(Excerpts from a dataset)
(** Two worlds that differ at most in the exit status and standard error of
    their subprocesses, past and future. *)
Definition alike (w1 w2 : world) : Prop :=
  same_visible (agent w1) (agent w2)
  /\ file w1 = file w2
  /\ stdin w1 = stdin w2
  /\ map visible_event (trace w1) = map visible_event (trace w2).

(** An agent that cannot be started: every [subprocess.run] raises [e]. *)
Definition broken_agent (e : exn_class) : agent_fn :=
  fun _ _ f => (Fails e, f).

(** An agent that exits with status [rc], writes [err] to standard error and
    leaves the state file alone. *)
Definition noisy_agent (rc : Z) (err : string) : agent_fn :=
  fun _ _ f => (Exits rc "ok" err, f).

(** [n] consecutive integers from [z]. *)
Fixpoint count_from (z : Z) (n : nat) : list Z :=
  match n with
  | O => []
  | S n' => z :: count_from (z + 1) n'
  end.

(** Two runs of the same task against agents that differ in exit status and
    standard error only. *)
Definition calm_run : world :=
  world_of (noisy_agent 0 "") (Json (record "run tests" "completed"))
    ["Fix bug #42"; "true"].

Definition loud_run : world :=
  world_of (noisy_agent 2 "Traceback: boom")
    (Json (record "run tests" "completed")) ["Fix bug #42"; "true"].

(** A computation that cannot tell two such worlds apart: it returns the
    same result in both and leaves them alike. *)
Definition respects {A} (m : py A) : Prop :=
  forall w1 w2,
    alike w1 w2 ->
    fst (m w1) = fst (m w2) /\ alike (snd (m w1)) (snd (m w2)).

(** ** Events and traces *)

Lemma spawned_app (tr tr' : list event) :
  spawned (tr ++ tr') = spawned tr ++ spawned tr'.
Proof.
  induction tr as [|e tr IH]; [reflexivity|].
  destruct e; simpl; rewrite IH; reflexivity.
Qed.

Lemma calls_emit (e : event) (w : world) :
  is_spawn e = false -> calls (emit e w) = calls w.
Proof.
  intros He. unfold calls, emit; simpl. rewrite spawned_app.
  destruct e; simpl in *; try discriminate; rewrite app_nil_r; reflexivity.
Qed.

(** ** The monad *)

Lemma bind_unfold {A B} (m : py A) (f : A -> py B) (w : world) :
  (m ≫= f) w =
  match m w with
  | (Ok a, w') => f a w'
  | (Raised e, w') => (Raised e, w')
  end.
Proof. reflexivity. Qed.

(** ** The state reader *)

Lemma check_state_eq (w : world) :
  check_state w = (reader_result (file w), emit (EvRead (load (file w))) w).
Proof.
  unfold check_state, try_except, json_load_file, reader_result.
  destruct (load (file w)) as [v|e]; [reflexivity|].
  simpl. rewrite orb_false_r.
  destruct (issubclass e FileNotFoundError || issubclass e JSONDecodeError);
    reflexivity.
Qed.

Lemma run_state_inv (f : state_file) (p : string) (s : pyval) :
  run_state f = Some (p, s) ->
  exists d, f = Json (PDict d)
            /\ d !! "next_step_prompt" = Some (PStr p)
            /\ d !! "status" = Some s.
Proof.
  unfold run_state. intros H.
  destruct f as [| | |v]; try discriminate.
  destruct v as [| | | | | |d]; try discriminate.
  exists d.
  destruct (d !! "next_step_prompt") as [[| | | |q| |]|]; try discriminate.
  destruct (d !! "status") as [s'|]; try discriminate.
  injection H as -> ->. auto.
Qed.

■ What needs to be done ■
All lines in the preceding records that hold the word "standard" need to be copied.

■ Answer to the problem ■
(** Two worlds that differ at most in the exit status and standard error of
(** An agent that exits with status [rc], writes [err] to standard error and
    standard error only. *)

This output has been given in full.